Your tax basis in your home or property will be a key factor in calculating your tax gain or loss when you sell it.

If you're a homeowner, "basis" is a word you should understand. Basis is the amount your home (or other property) is worth for tax purposes. When you sell your home, your gain (profit) or loss for tax purposes is determined by subtracting its basis on the date of sale from the sales price (plus sales expenses, such as real estate commissions). The larger your basis, the smaller your profit will be, reducing your tax liability. If you sell your home for less than its basis, you'll have a loss. However, losses incurred on the sale of a personal residence are not deductible.

One confusing thing about basis is that it can change over time. When this occurs, your basis is called "adjusted basis." To determine the amount of your basis, you begin with your starting basis and then add or subtract any required adjustments.

Cost Basis of a Property

If you've purchased your home, your starting point for determining the property's basis is what you paid for it. Logically enough, this is called its cost basis. Your cost basis is the purchase price, plus certain other expenses. You use the full purchase price as your starting point, regardless of how you pay for the property—with cash or a loan. If you buy property and take over an existing mortgage, you use the amount you pay for the property, plus the amount that still must be paid on the mortgage.

Example: Jan buys her home for $60,000 cash and assumes a mortgage of $240,000 on it. The starting point for determining her basis is $300,000.

Certain fees and other expenses you pay when buying a home are added to your basis in the property. Most of these costs should be listed on the closing statement you receive after escrow on your property closes. However, some might not be listed there, so be sure to check your records to see if you've made any other payments that should be added to your property's basis. These include real estate taxes owed by the seller that you pay, settlement fees and other costs such as title insurance.
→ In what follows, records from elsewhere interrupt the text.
(* ===== verification/BlobAsync.v ===== *)
(** * Two blob behaviours, with any interleaving

    Module [BlobAsync]: two connected nodes whose applications make requests,
    whose swarms poll, whose handlers send, acknowledge and report, each when it
    likes.  A handler sends its commands one at a time and in order, and reports
    the acknowledgement ([BlobHandlerProps]); what the other's handler receives
    waits until its behaviour is told.  Every transfer of such a run is a run of
    [TransferSpec]. *)

From stdpp Require Import base gmap sets list strings relations fin_maps fin_map_dom.
From Stdlib Require Import Lia NArith.
From S2P Require Import Prelude Std Core BlobTypes BlobHandler BlobHandlerProps BlobBehaviour BlobDemo.
From S2P Require Import BlobBehaviourProps BlobReceive BlobSafety BlobTransfer TransferSpec.
Import TransferSpec.

Module BlobAsync.
Section async.
Context {P : Platform} {codec : Codec}.
(** Whether every file on offer can be read to its end. *)
Context (R : Prop).

#[local] Abbreviation tsteps := (rtc (tstep R)).
#[local] Abbreviation good := (TransferSpec.good R).

(** ** The nodes and their steps *)

(** A node: its behaviour, what its handler has still to send, what it sent and
    waits to be acknowledged, what it has for its behaviour.  The last two fields
    keep what the requests named: the contents of the files offered, and those of
    the destinations, under the sender's number. *)
Record Half := MkHalf {
  self : PeerId;
  behav : Behaviour;
  commands : list FromBehaviourEvent;
  unacked : option FromBehaviourEvent;
  heard : list ToBehaviourEvent;
  offers : gmap N bytes;
  dests : gmap N bytes;
}.

Inductive Label :=
| Request (now : N) (ev : InEvent)
| Polled (cx : PollCx) (now : N)
| Delivered
| Acknowledged (rtt : N)
| Told (now : N).

Definition offers_after (ev : InEvent) (s : Behaviour) (offers : gmap N bytes) : gmap N bytes :=
  match ev with
  | SendFile file _ to _ =>
      if decide (to ∈ connected_peers s) then
        match File.metadata_len file with Ok _ => <[send_counter s := File.rest file]> offers | Err _ => offers end
      else offers
  | _ => offers
  end.
Definition dests_after (ev : InEvent) (s : Behaviour) (dests : gmap N bytes) : gmap N bytes :=
  match ev with
  | AcceptFile file lid _ _ =>
      match pending_recv s !! lid with
      | Some v => <[PendingRecv.remote_send_id v := f_bytes file]> dests
      | None => dests
      end
  | _ => dests
  end.

(** One step of [x]; [y] is the other node.  A step that has nothing to do leaves
    everything as it is. *)
Definition half_step (fuel : nat) (l : Label) (x y : Half) : outcome (Half * Half * list Output) :=
  match l with
  | Request now ev =>
      ' (s, sent) ← push_event now ev (behav x);
      Return (MkHalf (self x) s (commands x) (unacked x) (heard x)
                (offers_after ev (behav x) (offers x)) (dests_after ev (behav x) (dests x)), y, Replied <$> sent)
  | Polled cx now =>
      ' (s, p) ← BlobBehaviour.poll cx now (behav x);
      let new := match p with
                 | Ready (NotifyHandler to _ ev) => if decide (to = self y) then [ev] else []
                 | _ => []
                 end in
      Return (MkHalf (self x) s (commands x ++ new) (unacked x) (heard x) (offers x) (dests x), y,
              match p with Ready ev => [Emitted ev] | Pending => [] end)
  | Delivered =>
      match unacked x, commands x with
      | None, ev :: evs =>
          Return (MkHalf (self x) (behav x) evs (Some ev) (heard x) (offers x) (dests x),
                  MkHalf (self y) (behav y) (commands y) (unacked y) (heard y ++ [dual ev]) (offers y) (dests y), [])
      | _, _ => Return (x, y, [])
      end
  | Acknowledged rtt =>
      match unacked x with
      | Some ev =>
          let ack := match ack_event (event_job ev, rtt) with Some ack => [ack] | None => [] end in
          Return (MkHalf (self x) (behav x) (commands x) None (heard x ++ ack) (offers x) (dests x), y, [])
      | None => Return (x, y, [])
      end
  | Told now =>
      match heard x with
      | ev :: evs =>
          s ← on_connection_handler_event fuel now (self y) ev (behav x);
          Return (MkHalf (self x) s (commands x) (unacked x) evs (offers x) (dests x), y, [])
      | [] => Return (x, y, [])
      end
  end.

(** Any sequence of steps; [true] is the first node. *)
Fixpoint run (fuel : nat) (ls : list (bool * Label)) (x y : Half) : outcome (Half * Half) :=
  match ls with
  | [] => Return (x, y)
  | (true, l) :: ls => ' (x, y, _) ← half_step fuel l x y; run fuel ls x y
  | (false, l) :: ls => ' (y, x, _) ← half_step fuel l y x; run fuel ls x y
  end.

(** ** A transfer in a state of the system *)

(** What is under way from [x] to the behaviour of [y], in order. *)
Definition queued (s : Behaviour) : list ToBehaviourEvent :=
  omap (λ ev, match ev with NotifyHandler _ _ ev => Some (dual ev) | _ => None end) (pending_handler_event s).
Definition path (x y : Half) : list ToBehaviourEvent := heard y ++ (dual <$> commands x) ++ queued (behav x).

Definition item_of (id : N) (ev : ToBehaviourEvent) : option Item :=
  match ev with
  | HIncomingFile _ i _ => if decide (i = id) then Some Announce else None
  | HRecvProgressed i c => if decide (i = id) then Some (Chunk c) else None
  | RemoteCancelRecv i => if decide (i = id) then Some Cancel else None
  | _ => None
  end.
Definition reply_of (id : N) (ev : ToBehaviourEvent) : option Reply :=
  match ev with
  | FileSendAccepted i => if decide (i = id) then Some Accepted else None
  | RemoteCancelSend i => if decide (i = id) then Some Refused else None
  | _ => None
  end.

Definition src_of (id : N) (s : Behaviour) : Source :=
  match pending_send s !! id with
  | Some v => Offered (File.rest (PendingSend.file v))
  | None =>
      match ongoing_send s !! id with
      | Some r => Reading (File.rest (OngoingFileSend.file_handle r))
      | None => Absent
      end
  end.
Definition waiting_of (id : N) (s : Behaviour) : gset N :=
  dom (filter (λ '(_, v), PendingRecv.remote_send_id v = id) (pending_recv s)).
Definition dst_of (id : N) (s : Behaviour) : option (bytes * N) :=
  (λ r, (f_bytes (OngoingFileRecv.file_handle r), OngoingFileRecv.bytes_received r)) <$> ongoing_recv s !! id.

(** The transfer [id] from the behaviour [sx] to the behaviour [sy]. *)
Definition view (id : N) (off dst : gmap N bytes) (sx sy : Behaviour) (pxy pyx : list ToBehaviourEvent) : Transfer :=
  MkTransfer (bool_decide (id < send_counter sx)%N) (off !! id) (dst !! id) (src_of id sx)
    (omap (item_of id) pxy) (waiting_of id sy) (dst_of id sy) (omap (reply_of id) pyx).
Definition transfer_of (id : N) (x y : Half) : Transfer :=
  view id (offers x) (dests y) (behav x) (behav y) (path x y) (path y x).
When Cost Is Not the Property's Basis

You cannot use cost as the starting basis for a home that you received as an inheritance or gift. The basis of property you inherit is usually the property's fair market value at the time the owner died. Thus, if you hold on to your rental property until death, your heirs will be able to resell it and pay little or no tax—the ultimate tax loophole.

Example: Victoria inherits her deceased parents' home. The property's fair market value (excluding the land) is $300,000 at the time of her uncle's death. This is Victoria's basis. She sells the property for $310,000. Her total taxable profit on the sale is only $10,000 (her profit is the sales price minus the home's tax basis).

The basis of a home or other property you receive as a gift is its adjusted basis in the hands of the gift giver when the gift was made.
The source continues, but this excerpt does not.